Perhaps the most important factor making for law school success is the ability to manage time wisely. You may need to develop new strategies to deal with the greater demands that law school makes on you. Here are some suggestions that have helped students in the past.
Study Habits Assessment
Analyze your study habits to determine what works best for you.
- When do you study most effectively (morning, day, evening)?
- How long does it take you to read and digest a page of reading?
- How long does it take you to brief a case?
- Where do you study best? (Be honest!)
- What study methods and study tools (flash cards, outlines,charts) really work for you?
- What things distract you from studying?
Make A Study Plan, And Stick With It Long Enough To Give It A Chance To Succeed
Create a method for the study madness. Establish a study schedule and series of goals to help you stay on track with assignments. Set realistic expectations as to the amount of time required to complete assignments and reach semester-long goals. Buy and use a planner that you always have with you.
Weekly Study Schedule
- Look at assignments for the week and estimate time to complete each.
- Block out time to complete each assignment.
- Block out time to review notes.
- Block out time just before class to review briefs for class that day.
- Factor in time for assignments that take longer than expected.
- Block out eight hours sleep time every day.
- Schedule time for leisure activities and exercise.
- Set a time each day that you will STOP studying.
- Set study goals for each day.
Semester-Long Study Schedule
- Look up the law school’s academic calendar and block out holidays, designated study days, exam days.
- Look at the syllabus for each class and record deadlines. Pay close attention to the due dates for your Legal Writing and Research I and II assignments: you will need to factor in plenty of time to complete these.
- Set a deadline by which to start working on outlines.
- Set a deadline to have outlines complete.
- Block out time for practice exams.
Time Management Tips
- Study in short segments. For most people, the optimal study interval is 50 minutes with a short five-minute break between intervals. Don’t study for more than three hours at a stretch. Plan a long break every day (1½ hours) to refresh yourself. You’ll retain less of what you’ve studied in a marathon study session than short study sessions.
- Take study breaks. Treat yourself to a fun activity (not law school related) when you finish a difficult assignment or project. This study break can keep you motivated, and it can be as simple as a fifteen minute coffee date with a friend.
- Study where you won’t be distracted. Find a study place where you won’t be distracted by family, friends, pets or the phone and email. Hang a “do not disturb” sign if necessary. Guard your study time jealously.
- Say no! Do not allow yourself to become overloaded with outside activities that steal your study time. Especially during your first year, you must put studying first.
- Don’t spin your wheels. If you feel like you’re not processing what you’re studying or your mind is wandering, STOP and take a break or switch subjects. Stop studying if you become frustrated or sleepy.
- Study on the go. Make use of otherwise wasted time (e.g., driving time, short breaks between classes). Listen to study tapes when you’re driving or study some flash cards during waiting periods.

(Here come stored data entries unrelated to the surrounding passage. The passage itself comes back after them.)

#[export] Instance demo_poll : PollApi (D := Device) := {|
  iface_poll t x := (x.1.1, x.1.2, map (option_map connected) (x.2 : list (option DemoSocket))); poll_delay _ _ _ := None
|}.
#[export] Instance demo_poll_laws : PollLaws.
Proof.
  split. cbn. unfold slot. intros t i r st h a. destruct (h <? 0); [done |]. change (map (option_map connected) st) with (option_map connected <$> (st : list (option DemoSocket))). rewrite list_lookup_fmap.
  destruct (st !! Z.to_nat h) as [[b |] |]; cbn; [| done | done]. intros [= ->]. exists (connected a). split; [done |]. by destruct a.
Qed.

(** ** Requests *)

#[export] Instance demo_abi : SchemeAbi := {|
  try_from_raw n := match n with 3 => Some OC_Read | 4 => Some OC_Write | 5 => Some OC_Cancel | 6 => Some OC_Dup | 7 => Some OC_CloseMsg | 8 => Some OC_Fsync
                    | _ => if n <? 64 then Some (OC_other n) else None end;
  RespondRegular := 0; RespondWithFd := 1; RespondWithMultipleFds := 2; SendFevent := 3;
  mux o := match o with Ok n => n | _ => 2 ^ 64 - 1 end;
  new_fd_bits f := match f with fd_empty => 0 | fd_POSITIONED => 1 end;
  size_of_Stat := 1; size_of_StatVfs := 1; size_of_TimeSpec := 16;
  stat_bytes _ := [x00]; statvfs_bytes _ := [x00]; timespecs_of _ := [];
  DirentBuf := list u8; dirent_new l _ := Some l; dirent_finalize l := (0, l)
|}.
#[export] Instance demo_out : SchemeOut := { write_result _ := Ok true }.

(** A request of root with the tag: its arguments *)
Definition demo_sqe (op tag a b c : Z) : Sqe :=
  {| opcode := op; sqe_tag := tag; sqe_caller := 1; arg0 := a; arg1 := b; arg2 := c; arg3 := 0; arg4 := 0; arg5 := 0 |}.

#[local] Existing Instance x86_64_release.
#[local] Existing Instance redox_syscall.

(** ** The daemon *)

Definition demo_mem : memory :=
  store 4096 (as_bytes "10.0.0.2:53/0.0.0.0:7000") (store 5000 (as_bytes "/0.0.0.0:80") (store 6000 (as_bytes "listen") ∅)).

- Be systematic with your review. Students that leave review until the end of the semester are often overwhelmed by how much they need to learn. Systematic review is the key. Review cases before and after class and review your class notes on a daily or, at the very least, a weekly basis. Schedule study group meetings to provide review. Systematic review will greatly improve retention and may actually save you time because you will be able to understand new material more readily, and your outlining and exam preparation will go much more smoothly.
- Track your study time. On your weekly study schedule, honestly keep track of the amount of time you spend studying each subject. Tally your total studying hours for each class for the week. This will help you in estimating the amount of time it will take you to complete future assignments and projects so that your weekly study plan can be realistic.
- Treat law school like a full-time job. Come to campus for class and stay on campus. Study between your classes instead of running back and forth to your house. The more studying you get done during the day, the more free time you’ll have at night.
- Eat well and exercise. Eating well and exercising will keep you energized. It will also help keep you focused and mentally alert.
- Find Balance. Law school will no doubt require you to change your life style and make sacrifices; but don’t give up everything you enjoy. Keep time in your schedule for family, friends, exercise and recreation. Keeping a good balance will help you remain alert, productive and feeling positive.
- Make time for adequate sleep. Be realistic about your sleep needs, and schedule sleep into your time management plan. Set a fixed time for rising and going to bed each day. A good night’s sleep is key—without it, you put your health and sense of well-being at risk and substantially undermine your ability to think analytically.